**What to produce**
Everything in the listing must be repeated word for word.

**Data extract**

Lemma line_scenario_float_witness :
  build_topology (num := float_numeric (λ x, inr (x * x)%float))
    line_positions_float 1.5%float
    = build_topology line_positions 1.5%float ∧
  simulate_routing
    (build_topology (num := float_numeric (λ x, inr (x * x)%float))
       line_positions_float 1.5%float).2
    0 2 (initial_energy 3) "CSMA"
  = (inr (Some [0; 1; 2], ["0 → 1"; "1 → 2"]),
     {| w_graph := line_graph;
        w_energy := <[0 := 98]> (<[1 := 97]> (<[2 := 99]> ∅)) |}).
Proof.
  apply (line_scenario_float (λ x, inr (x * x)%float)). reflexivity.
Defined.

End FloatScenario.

**Written answer**
Lemma line_scenario_float_witness :
  build_topology (num := float_numeric (λ x, inr (x * x)%float))
    line_positions_float 1.5%float
    = build_topology line_positions 1.5%float ∧
  simulate_routing
    (build_topology (num := float_numeric (λ x, inr (x * x)%float))
       line_positions_float 1.5%float).2
    0 2 (initial_energy 3) "CSMA"
  = (inr (Some [0; 1; 2], ["0 → 1"; "1 → 2"]),
     {| w_graph := line_graph;
        w_energy := <[0 := 98]> (<[1 := 97]> (<[2 := 99]> ∅)) |}).
Proof.
  apply (line_scenario_float (λ x, inr (x * x)%float)). reflexivity.
Defined.

End FloatScenario.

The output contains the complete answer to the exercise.